## ABOUT THIS EXERCISE
Using the records below, copy every line that holds the string "against".

··· EXCERPTED DATA ···

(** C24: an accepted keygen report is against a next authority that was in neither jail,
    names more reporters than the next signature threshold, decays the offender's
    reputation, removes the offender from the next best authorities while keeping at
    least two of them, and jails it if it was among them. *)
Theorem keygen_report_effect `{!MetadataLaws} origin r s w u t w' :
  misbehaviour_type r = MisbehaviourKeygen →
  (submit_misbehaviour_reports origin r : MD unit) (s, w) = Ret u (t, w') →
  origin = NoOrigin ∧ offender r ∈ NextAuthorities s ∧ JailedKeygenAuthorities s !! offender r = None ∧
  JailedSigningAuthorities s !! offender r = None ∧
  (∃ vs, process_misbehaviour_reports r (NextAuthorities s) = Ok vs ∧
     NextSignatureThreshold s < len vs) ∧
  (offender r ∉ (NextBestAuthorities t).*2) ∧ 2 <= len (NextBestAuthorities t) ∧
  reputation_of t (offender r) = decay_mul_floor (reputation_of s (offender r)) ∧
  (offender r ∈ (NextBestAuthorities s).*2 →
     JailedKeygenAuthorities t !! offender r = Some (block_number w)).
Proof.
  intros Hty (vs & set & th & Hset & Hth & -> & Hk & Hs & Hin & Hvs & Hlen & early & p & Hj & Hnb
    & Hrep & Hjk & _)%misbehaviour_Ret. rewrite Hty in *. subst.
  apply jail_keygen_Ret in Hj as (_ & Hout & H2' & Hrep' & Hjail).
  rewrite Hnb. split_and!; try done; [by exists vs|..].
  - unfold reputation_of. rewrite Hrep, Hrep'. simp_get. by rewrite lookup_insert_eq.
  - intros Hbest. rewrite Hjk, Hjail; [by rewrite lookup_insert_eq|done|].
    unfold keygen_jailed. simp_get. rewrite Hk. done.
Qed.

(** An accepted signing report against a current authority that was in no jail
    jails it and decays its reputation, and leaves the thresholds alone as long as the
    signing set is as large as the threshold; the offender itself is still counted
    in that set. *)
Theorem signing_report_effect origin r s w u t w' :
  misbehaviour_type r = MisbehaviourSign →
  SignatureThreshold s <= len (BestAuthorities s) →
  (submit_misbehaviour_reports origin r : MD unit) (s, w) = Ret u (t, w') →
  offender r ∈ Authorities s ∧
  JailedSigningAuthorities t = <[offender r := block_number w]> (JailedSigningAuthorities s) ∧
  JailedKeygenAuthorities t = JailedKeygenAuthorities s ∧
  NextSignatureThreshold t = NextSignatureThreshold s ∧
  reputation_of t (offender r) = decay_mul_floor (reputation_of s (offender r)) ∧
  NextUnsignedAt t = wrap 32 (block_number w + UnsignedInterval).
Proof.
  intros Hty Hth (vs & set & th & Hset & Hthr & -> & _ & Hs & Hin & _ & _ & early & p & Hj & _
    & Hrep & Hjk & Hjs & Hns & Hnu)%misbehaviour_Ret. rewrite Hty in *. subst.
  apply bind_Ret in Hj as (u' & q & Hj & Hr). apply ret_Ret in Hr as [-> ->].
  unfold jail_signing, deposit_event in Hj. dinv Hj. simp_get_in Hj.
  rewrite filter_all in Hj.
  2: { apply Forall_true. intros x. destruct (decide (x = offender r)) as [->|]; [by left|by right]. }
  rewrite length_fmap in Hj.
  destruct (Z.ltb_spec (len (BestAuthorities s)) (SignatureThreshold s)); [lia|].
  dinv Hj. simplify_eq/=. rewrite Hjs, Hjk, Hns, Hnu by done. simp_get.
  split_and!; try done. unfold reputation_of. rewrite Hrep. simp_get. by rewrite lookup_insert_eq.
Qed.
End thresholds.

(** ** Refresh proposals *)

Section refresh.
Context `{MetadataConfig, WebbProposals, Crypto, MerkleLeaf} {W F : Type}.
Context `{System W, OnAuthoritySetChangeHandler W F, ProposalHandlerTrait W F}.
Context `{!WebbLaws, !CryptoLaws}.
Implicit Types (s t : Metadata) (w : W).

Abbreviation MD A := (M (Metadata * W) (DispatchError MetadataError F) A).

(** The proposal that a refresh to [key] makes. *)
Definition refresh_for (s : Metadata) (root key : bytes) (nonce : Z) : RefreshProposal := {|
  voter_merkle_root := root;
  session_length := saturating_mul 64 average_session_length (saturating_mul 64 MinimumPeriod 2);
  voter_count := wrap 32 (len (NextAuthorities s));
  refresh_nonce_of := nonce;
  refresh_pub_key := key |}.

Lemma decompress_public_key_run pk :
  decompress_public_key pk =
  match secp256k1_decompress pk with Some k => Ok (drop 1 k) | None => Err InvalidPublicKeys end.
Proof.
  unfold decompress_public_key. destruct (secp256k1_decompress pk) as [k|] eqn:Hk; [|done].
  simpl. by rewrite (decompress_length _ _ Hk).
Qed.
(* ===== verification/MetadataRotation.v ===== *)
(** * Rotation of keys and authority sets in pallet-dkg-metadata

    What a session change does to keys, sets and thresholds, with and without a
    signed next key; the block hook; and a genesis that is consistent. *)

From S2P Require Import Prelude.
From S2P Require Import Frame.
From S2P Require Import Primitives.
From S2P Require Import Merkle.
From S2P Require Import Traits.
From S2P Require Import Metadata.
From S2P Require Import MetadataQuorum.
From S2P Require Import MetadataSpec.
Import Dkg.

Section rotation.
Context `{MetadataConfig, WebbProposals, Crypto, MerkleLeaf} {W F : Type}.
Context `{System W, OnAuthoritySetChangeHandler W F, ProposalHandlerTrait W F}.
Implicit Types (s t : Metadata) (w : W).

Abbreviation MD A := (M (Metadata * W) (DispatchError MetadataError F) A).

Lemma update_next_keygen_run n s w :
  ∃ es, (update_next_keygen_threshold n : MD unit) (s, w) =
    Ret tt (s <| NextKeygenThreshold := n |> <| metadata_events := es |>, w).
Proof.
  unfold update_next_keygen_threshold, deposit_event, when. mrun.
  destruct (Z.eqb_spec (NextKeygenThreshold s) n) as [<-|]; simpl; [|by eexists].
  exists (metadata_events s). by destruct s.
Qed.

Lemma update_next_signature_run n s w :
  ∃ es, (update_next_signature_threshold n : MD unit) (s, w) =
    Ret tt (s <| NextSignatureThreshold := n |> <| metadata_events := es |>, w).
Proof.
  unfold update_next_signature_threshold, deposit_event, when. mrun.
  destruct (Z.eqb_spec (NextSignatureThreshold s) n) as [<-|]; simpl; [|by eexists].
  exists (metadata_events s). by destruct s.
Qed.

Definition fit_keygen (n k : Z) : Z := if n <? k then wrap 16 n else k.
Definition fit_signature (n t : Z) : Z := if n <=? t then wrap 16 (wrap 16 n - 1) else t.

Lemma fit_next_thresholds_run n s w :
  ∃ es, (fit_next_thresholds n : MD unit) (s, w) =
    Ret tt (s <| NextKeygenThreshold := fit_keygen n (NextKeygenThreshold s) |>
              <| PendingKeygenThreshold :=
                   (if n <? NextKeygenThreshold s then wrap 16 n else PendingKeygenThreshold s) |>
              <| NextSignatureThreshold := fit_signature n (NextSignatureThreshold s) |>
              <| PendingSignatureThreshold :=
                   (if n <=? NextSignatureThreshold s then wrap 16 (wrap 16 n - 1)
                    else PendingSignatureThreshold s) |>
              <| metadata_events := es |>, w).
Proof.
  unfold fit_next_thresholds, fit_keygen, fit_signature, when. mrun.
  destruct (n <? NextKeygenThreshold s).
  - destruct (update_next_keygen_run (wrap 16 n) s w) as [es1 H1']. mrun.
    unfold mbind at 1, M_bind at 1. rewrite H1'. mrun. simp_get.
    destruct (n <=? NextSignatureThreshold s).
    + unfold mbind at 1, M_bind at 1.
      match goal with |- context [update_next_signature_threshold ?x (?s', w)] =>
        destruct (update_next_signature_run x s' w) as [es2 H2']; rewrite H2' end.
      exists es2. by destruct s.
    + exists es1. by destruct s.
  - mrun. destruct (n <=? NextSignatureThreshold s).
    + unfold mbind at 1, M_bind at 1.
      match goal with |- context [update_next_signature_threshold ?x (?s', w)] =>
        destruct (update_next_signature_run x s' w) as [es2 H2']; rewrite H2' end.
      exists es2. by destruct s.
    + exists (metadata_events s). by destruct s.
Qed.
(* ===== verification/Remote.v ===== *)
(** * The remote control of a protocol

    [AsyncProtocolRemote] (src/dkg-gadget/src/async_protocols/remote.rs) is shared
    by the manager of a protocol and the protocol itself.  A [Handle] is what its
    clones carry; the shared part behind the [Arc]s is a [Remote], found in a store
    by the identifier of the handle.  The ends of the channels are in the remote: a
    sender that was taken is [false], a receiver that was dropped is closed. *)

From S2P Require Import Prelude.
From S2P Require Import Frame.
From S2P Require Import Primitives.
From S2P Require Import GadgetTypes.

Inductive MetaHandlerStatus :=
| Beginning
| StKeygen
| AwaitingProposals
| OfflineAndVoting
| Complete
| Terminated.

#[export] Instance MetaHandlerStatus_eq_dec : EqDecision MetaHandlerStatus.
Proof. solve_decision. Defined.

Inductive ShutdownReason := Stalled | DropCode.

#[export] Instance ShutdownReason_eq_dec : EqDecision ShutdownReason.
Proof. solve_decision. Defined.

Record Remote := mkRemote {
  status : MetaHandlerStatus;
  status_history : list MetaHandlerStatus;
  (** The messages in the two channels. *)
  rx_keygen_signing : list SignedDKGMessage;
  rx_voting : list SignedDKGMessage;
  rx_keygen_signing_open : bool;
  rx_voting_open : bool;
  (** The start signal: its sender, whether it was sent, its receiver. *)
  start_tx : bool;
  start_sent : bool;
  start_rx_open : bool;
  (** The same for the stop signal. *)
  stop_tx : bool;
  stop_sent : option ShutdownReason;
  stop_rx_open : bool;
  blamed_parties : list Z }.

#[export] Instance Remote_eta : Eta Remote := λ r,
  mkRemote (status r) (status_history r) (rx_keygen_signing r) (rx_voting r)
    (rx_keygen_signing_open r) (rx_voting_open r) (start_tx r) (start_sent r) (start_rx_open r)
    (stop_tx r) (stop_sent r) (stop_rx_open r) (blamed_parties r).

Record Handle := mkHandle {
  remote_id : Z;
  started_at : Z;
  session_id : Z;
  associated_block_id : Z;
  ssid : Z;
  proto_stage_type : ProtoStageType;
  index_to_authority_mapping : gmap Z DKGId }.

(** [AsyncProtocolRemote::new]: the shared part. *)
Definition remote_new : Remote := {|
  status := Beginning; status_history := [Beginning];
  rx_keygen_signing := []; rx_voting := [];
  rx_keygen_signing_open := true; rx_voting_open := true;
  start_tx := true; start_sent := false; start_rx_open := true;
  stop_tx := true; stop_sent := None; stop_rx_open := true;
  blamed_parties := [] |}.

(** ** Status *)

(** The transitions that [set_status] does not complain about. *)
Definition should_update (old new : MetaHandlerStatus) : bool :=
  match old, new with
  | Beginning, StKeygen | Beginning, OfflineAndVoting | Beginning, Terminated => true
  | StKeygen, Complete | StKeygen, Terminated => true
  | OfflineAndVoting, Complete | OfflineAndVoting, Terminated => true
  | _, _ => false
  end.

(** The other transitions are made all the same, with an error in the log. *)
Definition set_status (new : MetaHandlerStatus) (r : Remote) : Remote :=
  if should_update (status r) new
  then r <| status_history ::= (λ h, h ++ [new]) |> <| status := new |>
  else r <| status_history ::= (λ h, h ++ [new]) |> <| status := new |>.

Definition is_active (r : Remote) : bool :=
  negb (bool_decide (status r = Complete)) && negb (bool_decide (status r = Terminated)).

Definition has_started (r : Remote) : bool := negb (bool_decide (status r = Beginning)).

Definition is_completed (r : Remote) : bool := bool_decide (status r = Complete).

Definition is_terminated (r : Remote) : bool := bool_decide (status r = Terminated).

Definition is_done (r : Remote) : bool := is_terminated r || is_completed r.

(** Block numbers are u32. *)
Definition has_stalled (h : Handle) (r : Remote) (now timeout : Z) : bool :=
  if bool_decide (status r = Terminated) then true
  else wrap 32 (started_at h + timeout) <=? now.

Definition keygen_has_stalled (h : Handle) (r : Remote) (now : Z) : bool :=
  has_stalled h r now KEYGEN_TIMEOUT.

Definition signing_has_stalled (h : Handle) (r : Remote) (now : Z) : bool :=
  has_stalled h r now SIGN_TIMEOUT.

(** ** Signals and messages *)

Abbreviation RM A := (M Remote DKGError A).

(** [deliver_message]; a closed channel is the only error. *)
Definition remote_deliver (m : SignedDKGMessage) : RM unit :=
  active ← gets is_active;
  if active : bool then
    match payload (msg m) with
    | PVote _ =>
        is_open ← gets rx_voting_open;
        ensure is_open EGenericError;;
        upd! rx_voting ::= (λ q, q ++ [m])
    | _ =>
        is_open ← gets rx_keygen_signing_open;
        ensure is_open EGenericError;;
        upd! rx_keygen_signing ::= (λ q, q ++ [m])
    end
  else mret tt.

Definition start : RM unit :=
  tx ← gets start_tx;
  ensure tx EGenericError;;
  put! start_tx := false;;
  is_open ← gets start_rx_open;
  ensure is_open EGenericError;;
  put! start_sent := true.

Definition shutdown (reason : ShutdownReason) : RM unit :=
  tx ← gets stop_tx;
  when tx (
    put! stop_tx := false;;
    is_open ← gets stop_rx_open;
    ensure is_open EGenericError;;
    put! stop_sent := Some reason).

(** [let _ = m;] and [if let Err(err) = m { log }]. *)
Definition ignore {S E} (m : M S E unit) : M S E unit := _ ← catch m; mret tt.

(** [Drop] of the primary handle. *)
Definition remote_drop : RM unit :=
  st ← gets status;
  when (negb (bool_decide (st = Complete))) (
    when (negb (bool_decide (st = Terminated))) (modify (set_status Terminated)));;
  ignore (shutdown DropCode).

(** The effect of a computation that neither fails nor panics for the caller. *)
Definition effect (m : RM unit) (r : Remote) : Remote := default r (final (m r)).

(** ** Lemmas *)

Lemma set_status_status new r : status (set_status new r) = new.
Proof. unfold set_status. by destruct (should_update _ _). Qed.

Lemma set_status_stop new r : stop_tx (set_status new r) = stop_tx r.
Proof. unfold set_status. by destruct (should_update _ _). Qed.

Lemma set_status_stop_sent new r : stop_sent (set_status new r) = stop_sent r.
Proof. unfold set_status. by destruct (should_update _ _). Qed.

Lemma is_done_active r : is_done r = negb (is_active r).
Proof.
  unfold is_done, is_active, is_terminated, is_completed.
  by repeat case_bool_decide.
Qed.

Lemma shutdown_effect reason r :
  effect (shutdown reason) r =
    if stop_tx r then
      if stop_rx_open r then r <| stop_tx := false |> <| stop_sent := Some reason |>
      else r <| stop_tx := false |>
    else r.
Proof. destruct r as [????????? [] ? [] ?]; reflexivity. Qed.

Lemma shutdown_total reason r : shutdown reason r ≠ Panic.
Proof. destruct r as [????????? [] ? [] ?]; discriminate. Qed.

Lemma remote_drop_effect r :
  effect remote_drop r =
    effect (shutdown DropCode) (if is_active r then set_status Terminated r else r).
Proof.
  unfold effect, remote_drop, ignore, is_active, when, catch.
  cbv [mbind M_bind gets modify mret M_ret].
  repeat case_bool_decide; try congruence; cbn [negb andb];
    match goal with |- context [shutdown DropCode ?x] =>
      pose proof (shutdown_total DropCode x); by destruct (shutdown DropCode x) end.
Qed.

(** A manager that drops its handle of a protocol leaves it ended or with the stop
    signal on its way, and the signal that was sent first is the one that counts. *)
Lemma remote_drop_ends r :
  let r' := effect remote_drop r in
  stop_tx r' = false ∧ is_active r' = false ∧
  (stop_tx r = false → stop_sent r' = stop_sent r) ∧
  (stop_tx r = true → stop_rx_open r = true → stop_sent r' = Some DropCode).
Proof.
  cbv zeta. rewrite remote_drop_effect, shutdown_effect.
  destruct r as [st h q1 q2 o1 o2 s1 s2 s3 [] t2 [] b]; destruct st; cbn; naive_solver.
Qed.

···

## RESPONSE TO THIS TASK
(** C24: an accepted keygen report is against a next authority that was in neither jail,
(** An accepted signing report against a current authority that was in no jail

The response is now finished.